- **Information provided**
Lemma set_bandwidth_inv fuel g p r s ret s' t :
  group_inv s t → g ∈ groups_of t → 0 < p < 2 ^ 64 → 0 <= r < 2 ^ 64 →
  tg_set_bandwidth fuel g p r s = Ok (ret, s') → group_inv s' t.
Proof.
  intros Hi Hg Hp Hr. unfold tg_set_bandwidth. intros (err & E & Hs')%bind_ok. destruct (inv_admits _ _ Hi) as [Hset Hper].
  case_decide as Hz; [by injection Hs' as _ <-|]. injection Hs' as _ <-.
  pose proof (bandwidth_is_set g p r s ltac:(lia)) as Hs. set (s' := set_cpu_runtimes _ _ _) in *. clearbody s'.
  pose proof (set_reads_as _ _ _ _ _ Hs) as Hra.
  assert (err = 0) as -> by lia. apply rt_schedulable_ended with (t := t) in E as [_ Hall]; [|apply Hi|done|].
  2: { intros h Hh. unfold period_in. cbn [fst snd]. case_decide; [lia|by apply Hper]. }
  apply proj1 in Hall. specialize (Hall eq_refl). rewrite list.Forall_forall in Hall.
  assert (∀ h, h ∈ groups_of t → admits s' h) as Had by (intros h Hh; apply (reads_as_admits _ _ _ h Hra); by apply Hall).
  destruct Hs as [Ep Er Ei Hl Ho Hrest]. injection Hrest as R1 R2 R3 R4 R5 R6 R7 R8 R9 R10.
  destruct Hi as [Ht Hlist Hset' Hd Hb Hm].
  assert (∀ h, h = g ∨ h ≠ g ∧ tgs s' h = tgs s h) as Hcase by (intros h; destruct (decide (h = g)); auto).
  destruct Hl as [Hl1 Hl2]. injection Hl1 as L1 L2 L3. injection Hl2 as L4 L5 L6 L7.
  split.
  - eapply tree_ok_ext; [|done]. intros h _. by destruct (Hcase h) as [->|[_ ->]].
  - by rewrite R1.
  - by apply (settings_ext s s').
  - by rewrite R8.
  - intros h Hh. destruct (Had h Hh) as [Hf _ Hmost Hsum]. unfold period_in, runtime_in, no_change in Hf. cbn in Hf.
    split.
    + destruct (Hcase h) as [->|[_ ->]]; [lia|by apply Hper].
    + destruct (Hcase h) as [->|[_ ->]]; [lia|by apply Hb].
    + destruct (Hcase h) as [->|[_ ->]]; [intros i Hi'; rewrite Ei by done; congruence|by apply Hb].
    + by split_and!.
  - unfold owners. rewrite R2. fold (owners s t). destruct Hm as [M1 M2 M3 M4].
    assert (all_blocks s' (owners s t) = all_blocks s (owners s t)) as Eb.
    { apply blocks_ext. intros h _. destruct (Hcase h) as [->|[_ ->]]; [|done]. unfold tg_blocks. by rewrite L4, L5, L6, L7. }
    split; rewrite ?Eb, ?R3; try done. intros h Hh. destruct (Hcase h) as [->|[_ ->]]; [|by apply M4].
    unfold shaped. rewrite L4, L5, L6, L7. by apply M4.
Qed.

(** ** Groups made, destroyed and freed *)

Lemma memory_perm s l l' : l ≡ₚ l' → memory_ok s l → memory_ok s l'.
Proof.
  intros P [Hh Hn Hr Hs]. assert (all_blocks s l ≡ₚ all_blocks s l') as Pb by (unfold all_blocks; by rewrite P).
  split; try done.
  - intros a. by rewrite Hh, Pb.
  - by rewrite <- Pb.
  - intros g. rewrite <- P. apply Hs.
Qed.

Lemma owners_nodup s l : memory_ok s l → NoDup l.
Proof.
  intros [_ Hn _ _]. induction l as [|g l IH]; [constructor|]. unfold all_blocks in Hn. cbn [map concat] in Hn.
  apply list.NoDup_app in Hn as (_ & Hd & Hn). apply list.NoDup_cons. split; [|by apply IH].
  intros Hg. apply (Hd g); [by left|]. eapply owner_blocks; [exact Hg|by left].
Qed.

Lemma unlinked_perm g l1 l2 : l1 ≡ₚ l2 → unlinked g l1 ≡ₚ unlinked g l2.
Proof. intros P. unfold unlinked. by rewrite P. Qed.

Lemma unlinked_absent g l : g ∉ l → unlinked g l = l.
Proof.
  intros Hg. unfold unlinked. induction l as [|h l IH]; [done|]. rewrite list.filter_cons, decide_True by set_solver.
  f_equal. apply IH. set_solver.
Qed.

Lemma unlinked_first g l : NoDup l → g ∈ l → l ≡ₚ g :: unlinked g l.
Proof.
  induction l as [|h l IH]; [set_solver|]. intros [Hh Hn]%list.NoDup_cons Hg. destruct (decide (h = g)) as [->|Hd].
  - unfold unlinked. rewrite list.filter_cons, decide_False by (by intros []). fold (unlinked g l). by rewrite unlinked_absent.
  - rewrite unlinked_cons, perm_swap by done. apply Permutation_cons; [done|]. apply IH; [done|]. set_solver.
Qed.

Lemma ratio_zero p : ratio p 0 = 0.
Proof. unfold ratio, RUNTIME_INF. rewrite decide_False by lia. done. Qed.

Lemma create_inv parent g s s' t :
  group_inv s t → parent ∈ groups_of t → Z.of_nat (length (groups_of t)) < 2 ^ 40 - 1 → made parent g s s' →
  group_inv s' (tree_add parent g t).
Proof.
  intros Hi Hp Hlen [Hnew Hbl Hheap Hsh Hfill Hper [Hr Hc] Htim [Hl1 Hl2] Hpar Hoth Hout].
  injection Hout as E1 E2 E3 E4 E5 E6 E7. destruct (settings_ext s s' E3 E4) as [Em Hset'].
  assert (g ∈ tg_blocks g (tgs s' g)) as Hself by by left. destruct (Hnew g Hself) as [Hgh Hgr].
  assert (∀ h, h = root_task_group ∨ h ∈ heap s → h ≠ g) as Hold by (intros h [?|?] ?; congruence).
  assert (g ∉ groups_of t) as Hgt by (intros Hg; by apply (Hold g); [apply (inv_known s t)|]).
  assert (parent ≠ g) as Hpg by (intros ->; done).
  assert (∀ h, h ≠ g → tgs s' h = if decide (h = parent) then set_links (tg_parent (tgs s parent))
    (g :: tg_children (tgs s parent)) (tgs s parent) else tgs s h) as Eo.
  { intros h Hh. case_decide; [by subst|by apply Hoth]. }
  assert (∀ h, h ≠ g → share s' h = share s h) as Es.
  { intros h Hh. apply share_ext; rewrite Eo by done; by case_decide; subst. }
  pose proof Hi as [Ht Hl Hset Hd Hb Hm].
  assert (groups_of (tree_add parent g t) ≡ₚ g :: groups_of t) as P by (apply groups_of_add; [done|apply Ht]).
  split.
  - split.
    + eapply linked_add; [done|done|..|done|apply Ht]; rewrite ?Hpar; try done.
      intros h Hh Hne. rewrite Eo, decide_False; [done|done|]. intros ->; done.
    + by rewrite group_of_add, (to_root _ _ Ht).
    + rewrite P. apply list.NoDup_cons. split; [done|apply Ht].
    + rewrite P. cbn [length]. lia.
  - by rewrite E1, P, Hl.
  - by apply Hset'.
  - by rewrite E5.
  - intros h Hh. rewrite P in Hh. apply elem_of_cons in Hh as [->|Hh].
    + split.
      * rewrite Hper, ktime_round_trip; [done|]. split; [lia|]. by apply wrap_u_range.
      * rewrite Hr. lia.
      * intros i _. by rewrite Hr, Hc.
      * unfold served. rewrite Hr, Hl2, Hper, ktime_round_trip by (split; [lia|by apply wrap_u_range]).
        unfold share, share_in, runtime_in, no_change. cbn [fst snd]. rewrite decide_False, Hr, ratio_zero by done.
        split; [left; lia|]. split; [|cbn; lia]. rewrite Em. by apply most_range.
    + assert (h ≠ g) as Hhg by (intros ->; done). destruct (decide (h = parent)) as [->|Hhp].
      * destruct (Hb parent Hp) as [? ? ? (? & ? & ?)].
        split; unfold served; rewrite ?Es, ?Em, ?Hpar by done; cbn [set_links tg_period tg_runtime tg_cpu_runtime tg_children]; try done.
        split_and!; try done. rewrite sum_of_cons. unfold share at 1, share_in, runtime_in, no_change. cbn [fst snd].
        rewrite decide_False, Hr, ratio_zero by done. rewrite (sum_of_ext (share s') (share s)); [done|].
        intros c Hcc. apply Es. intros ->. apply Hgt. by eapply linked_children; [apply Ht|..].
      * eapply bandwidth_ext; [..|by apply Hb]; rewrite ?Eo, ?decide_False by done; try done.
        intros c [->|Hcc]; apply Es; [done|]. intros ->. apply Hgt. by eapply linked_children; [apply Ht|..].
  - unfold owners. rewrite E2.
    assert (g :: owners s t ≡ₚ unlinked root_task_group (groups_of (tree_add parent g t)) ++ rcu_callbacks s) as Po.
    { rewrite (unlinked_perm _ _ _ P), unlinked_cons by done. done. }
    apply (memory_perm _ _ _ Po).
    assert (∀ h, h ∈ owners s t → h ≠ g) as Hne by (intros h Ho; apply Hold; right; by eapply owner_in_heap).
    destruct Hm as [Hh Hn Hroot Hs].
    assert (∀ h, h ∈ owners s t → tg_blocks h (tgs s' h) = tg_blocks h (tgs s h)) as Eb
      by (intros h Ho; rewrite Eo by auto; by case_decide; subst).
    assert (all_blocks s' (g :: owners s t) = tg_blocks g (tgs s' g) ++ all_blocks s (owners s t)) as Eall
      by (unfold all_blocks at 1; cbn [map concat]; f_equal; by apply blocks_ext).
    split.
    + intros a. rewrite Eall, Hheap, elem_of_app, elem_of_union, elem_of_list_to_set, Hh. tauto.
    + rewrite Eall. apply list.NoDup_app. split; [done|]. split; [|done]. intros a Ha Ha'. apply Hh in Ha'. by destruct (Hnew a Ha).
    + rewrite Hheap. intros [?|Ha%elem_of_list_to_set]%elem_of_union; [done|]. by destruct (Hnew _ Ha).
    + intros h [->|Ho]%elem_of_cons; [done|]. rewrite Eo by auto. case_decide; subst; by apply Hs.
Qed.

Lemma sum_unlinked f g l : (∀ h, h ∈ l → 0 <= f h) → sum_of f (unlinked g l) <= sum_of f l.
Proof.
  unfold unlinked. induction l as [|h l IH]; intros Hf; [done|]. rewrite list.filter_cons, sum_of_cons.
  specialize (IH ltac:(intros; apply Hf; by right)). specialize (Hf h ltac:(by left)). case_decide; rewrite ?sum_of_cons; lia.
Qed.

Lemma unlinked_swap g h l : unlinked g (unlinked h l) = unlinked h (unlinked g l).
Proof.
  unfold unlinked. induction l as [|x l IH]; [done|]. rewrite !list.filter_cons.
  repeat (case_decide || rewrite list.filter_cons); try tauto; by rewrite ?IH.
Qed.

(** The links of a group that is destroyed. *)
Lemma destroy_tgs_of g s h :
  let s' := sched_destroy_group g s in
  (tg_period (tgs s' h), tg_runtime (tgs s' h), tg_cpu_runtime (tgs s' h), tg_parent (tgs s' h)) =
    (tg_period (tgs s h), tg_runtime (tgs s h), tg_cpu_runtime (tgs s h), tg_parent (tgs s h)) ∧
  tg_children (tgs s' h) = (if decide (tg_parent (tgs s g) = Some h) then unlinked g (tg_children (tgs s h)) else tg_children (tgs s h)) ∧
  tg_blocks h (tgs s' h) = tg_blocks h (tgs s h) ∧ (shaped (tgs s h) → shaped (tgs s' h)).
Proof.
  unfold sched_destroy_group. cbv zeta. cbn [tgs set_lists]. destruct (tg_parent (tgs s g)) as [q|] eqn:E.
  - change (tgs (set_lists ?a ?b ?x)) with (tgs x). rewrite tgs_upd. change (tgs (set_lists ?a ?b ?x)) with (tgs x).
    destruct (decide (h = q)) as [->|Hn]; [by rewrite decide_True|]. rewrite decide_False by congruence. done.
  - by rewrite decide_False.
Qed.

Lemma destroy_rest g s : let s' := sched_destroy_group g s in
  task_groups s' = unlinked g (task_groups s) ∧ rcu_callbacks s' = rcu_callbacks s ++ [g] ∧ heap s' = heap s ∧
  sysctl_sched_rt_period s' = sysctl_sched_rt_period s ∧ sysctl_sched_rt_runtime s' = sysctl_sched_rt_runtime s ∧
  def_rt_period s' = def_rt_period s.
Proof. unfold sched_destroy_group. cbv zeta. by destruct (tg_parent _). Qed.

- **Problem to work on**
Return the lines exactly as they stand, please. Start at the top of the material and finish with the line where "case_decide as Hz;" appears.

- **Answer section**
Lemma set_bandwidth_inv fuel g p r s ret s' t :
  group_inv s t → g ∈ groups_of t → 0 < p < 2 ^ 64 → 0 <= r < 2 ^ 64 →
  tg_set_bandwidth fuel g p r s = Ok (ret, s') → group_inv s' t.
Proof.
  intros Hi Hg Hp Hr. unfold tg_set_bandwidth. intros (err & E & Hs')%bind_ok. destruct (inv_admits _ _ Hi) as [Hset Hper].
  case_decide as Hz; [by injection Hs' as _ <-|]. injection Hs' as _ <-.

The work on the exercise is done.